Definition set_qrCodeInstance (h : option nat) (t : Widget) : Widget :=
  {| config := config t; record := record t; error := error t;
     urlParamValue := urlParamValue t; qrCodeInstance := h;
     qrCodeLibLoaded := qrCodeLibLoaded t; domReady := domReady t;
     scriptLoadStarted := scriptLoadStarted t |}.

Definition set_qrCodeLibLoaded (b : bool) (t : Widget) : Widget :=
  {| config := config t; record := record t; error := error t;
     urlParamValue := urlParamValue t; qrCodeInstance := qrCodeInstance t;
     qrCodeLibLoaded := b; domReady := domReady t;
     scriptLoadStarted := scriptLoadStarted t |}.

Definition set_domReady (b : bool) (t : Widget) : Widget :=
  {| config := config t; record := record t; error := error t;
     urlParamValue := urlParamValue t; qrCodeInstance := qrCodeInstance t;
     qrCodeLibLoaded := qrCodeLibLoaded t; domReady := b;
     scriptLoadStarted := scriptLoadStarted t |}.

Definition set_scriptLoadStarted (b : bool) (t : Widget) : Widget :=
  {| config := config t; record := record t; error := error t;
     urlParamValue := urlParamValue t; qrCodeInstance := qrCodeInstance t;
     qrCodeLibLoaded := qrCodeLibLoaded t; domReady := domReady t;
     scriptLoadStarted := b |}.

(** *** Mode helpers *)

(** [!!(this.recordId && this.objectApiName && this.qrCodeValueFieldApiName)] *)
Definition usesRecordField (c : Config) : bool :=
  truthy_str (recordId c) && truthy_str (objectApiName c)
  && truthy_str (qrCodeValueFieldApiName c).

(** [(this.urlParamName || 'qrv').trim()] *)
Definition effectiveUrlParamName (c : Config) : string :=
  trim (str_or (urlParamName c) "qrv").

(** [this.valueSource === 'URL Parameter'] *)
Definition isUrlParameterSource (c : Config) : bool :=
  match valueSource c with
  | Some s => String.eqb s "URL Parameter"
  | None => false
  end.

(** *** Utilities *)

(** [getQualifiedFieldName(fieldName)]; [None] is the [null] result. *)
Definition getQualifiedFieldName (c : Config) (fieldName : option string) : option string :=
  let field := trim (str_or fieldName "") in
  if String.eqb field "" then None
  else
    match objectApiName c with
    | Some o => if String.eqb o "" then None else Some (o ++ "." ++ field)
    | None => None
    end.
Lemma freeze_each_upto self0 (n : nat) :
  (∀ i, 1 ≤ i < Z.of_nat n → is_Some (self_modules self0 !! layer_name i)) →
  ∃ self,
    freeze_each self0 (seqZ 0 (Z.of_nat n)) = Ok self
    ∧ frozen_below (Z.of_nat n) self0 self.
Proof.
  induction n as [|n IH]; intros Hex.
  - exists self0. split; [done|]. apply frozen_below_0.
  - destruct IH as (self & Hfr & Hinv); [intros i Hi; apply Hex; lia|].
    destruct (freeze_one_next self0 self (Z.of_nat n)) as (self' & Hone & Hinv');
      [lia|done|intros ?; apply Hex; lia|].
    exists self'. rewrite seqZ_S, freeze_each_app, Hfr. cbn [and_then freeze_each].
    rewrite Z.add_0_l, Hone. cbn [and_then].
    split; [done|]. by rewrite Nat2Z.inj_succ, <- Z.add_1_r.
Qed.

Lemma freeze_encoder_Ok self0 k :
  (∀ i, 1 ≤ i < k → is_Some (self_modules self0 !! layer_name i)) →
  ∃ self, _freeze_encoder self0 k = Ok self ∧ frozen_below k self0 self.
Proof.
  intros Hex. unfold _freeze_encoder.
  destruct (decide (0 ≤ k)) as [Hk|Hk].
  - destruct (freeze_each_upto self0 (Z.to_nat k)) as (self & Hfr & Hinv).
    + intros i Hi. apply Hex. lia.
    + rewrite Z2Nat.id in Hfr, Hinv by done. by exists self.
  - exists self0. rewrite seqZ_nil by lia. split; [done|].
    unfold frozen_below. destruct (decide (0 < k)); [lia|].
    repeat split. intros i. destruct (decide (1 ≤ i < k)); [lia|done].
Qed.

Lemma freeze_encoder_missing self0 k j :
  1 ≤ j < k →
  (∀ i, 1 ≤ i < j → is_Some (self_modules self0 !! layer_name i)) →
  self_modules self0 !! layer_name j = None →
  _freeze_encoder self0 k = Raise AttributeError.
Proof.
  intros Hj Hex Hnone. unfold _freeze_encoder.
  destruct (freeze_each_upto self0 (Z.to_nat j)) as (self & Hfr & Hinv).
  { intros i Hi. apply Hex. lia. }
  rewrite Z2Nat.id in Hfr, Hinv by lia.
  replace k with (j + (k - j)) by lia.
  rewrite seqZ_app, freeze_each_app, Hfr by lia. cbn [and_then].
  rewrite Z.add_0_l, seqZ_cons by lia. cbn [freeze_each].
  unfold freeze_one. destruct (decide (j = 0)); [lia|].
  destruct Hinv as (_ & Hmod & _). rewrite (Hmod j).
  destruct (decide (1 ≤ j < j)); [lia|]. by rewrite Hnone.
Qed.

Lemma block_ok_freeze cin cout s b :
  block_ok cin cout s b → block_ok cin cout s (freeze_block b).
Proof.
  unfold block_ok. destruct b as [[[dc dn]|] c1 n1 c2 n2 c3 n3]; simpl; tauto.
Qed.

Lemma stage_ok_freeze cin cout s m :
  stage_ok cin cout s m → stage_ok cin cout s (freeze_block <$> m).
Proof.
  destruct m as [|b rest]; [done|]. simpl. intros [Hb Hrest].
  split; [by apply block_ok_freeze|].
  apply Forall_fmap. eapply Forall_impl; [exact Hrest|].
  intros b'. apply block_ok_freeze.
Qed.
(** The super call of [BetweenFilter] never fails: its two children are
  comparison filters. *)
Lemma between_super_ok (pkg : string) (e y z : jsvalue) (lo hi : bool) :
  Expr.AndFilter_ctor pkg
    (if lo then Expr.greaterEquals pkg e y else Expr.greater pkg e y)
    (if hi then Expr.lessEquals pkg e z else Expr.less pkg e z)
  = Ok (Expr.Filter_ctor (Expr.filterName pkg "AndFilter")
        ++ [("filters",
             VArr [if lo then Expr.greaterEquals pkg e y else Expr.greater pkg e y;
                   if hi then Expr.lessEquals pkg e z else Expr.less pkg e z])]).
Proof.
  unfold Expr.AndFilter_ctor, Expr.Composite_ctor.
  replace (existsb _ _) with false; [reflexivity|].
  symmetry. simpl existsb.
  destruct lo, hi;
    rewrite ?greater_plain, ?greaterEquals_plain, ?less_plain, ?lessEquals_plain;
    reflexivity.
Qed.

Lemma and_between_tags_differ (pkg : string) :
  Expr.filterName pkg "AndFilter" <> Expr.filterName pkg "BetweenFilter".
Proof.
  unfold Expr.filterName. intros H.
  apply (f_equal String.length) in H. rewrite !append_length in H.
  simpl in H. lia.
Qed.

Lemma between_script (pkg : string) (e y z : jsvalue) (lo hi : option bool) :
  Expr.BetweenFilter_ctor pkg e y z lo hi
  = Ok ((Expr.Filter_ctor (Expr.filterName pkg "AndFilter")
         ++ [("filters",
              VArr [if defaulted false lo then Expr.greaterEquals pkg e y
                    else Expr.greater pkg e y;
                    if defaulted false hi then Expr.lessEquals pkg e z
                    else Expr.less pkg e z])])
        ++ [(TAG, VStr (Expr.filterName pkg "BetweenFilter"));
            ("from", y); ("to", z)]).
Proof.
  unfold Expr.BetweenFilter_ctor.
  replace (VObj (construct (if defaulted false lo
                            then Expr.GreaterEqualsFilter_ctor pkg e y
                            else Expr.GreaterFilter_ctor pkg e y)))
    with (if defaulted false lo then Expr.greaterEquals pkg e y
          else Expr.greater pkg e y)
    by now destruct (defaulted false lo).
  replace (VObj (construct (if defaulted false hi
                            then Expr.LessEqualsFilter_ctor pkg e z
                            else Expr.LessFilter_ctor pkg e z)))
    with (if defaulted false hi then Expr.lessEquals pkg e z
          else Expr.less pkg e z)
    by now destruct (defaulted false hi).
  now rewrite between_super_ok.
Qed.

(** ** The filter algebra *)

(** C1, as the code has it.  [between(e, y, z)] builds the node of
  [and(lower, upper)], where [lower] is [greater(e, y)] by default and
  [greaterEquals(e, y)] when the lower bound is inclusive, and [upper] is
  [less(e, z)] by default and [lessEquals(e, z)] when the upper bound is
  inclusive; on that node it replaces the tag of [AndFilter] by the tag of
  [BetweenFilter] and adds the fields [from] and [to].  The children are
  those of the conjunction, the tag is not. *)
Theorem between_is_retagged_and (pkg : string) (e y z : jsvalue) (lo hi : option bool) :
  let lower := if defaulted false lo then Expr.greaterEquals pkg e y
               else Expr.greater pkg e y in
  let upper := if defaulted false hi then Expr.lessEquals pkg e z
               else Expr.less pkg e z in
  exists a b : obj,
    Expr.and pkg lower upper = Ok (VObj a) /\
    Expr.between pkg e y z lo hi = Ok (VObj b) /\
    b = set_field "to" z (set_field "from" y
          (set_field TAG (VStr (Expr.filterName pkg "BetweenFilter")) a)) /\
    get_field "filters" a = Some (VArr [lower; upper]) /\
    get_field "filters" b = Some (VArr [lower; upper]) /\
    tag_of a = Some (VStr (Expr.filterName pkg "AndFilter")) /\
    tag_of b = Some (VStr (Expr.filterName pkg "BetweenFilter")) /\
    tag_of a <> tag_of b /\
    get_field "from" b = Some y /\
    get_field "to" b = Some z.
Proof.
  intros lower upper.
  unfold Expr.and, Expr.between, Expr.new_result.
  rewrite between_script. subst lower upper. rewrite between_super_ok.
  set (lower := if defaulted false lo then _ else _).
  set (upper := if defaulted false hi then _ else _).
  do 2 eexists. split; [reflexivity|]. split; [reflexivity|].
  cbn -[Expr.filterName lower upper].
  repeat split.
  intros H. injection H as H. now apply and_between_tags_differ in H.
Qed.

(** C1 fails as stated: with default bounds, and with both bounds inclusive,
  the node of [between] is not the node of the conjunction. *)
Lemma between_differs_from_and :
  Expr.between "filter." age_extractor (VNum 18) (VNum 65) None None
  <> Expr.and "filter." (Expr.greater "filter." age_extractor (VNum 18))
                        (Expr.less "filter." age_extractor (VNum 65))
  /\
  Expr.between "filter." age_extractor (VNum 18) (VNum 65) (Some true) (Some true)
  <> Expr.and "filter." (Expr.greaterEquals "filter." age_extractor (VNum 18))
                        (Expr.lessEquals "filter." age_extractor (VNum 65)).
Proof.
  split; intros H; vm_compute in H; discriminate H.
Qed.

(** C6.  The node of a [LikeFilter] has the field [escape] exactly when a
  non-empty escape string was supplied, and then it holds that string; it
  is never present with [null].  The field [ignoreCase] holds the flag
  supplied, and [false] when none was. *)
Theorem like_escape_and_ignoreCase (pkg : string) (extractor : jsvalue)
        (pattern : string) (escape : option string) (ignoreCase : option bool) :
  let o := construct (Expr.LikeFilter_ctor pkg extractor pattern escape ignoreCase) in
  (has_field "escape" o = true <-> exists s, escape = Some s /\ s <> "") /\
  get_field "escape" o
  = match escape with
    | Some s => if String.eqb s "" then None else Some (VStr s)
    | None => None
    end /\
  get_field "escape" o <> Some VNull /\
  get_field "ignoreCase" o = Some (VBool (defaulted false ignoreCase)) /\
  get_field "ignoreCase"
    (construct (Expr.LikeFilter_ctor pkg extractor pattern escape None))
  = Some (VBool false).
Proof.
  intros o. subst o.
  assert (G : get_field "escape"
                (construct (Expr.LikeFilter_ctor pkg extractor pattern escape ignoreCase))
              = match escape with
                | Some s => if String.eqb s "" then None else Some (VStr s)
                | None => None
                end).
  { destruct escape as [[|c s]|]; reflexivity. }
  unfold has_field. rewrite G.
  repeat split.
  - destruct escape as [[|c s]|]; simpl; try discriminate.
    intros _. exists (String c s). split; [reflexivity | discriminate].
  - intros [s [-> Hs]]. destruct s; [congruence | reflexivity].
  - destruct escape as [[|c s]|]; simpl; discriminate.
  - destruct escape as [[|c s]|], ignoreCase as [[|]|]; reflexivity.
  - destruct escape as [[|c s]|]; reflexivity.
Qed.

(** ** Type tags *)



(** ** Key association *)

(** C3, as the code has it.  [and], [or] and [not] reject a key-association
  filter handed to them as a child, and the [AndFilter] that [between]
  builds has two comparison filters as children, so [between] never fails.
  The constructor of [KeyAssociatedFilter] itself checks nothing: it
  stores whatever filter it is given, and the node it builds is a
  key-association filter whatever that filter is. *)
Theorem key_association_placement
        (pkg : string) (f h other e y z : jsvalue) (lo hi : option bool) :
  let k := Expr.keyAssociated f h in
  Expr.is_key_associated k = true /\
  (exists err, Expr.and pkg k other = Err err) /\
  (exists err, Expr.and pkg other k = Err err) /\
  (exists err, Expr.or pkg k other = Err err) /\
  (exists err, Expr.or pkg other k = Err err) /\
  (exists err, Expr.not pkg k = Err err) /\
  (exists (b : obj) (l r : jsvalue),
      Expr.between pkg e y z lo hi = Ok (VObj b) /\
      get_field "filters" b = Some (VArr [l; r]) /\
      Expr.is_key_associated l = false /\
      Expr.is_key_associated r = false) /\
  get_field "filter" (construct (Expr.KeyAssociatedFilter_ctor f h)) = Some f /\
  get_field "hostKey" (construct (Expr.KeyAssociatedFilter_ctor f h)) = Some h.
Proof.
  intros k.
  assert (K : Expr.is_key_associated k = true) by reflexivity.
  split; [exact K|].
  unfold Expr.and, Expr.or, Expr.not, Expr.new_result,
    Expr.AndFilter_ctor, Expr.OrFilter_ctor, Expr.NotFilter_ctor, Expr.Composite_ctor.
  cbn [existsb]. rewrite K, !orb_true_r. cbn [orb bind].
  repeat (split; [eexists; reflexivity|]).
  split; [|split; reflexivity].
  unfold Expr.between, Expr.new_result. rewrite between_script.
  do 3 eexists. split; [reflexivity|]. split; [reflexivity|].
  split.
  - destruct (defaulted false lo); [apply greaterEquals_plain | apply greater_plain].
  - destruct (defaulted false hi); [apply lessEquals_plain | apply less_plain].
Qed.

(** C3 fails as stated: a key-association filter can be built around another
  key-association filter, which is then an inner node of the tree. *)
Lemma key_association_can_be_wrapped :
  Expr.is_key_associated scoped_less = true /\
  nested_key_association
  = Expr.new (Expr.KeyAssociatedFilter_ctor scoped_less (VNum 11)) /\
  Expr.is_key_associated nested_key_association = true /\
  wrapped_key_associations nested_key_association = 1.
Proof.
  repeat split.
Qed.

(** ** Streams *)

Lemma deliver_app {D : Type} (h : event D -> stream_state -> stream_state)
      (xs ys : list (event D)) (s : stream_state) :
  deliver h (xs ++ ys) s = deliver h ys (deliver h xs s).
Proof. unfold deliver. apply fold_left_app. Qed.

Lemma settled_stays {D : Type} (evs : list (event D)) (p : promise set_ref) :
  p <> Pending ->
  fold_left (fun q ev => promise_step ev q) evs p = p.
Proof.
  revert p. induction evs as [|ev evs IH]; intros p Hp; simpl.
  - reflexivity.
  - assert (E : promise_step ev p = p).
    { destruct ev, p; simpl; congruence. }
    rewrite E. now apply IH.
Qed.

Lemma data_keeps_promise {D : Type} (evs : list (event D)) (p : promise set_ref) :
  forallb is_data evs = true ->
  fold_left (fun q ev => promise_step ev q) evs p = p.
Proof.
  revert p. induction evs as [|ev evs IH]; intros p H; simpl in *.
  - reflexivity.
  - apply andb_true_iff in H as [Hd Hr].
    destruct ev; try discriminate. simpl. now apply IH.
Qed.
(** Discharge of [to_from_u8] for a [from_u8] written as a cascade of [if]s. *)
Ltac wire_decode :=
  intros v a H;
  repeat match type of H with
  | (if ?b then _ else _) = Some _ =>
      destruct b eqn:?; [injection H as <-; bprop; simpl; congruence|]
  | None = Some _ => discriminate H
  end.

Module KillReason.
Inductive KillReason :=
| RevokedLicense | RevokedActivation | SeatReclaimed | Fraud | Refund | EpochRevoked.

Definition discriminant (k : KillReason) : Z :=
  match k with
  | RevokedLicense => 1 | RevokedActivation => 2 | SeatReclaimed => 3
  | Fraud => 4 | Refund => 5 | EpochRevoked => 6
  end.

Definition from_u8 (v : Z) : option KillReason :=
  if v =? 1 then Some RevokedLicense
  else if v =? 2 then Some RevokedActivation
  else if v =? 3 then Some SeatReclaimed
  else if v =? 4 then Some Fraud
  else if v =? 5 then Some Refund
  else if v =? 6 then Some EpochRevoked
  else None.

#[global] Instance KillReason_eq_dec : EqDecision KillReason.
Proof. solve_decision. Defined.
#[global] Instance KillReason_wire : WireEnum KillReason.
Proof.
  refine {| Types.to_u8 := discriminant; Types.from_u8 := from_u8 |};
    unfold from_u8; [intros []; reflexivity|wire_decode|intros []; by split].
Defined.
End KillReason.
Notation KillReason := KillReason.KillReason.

──────────────────────────────

Scan the material above for lines holding the string "event" and copy those lines.

Lemma deliver_app {D : Type} (h : event D -> stream_state -> stream_state)
      (xs ys : list (event D)) (s : stream_state) :
Lemma settled_stays {D : Type} (evs : list (event D)) (p : promise set_ref) :
Lemma data_keeps_promise {D : Type} (evs : list (event D)) (p : promise set_ref) :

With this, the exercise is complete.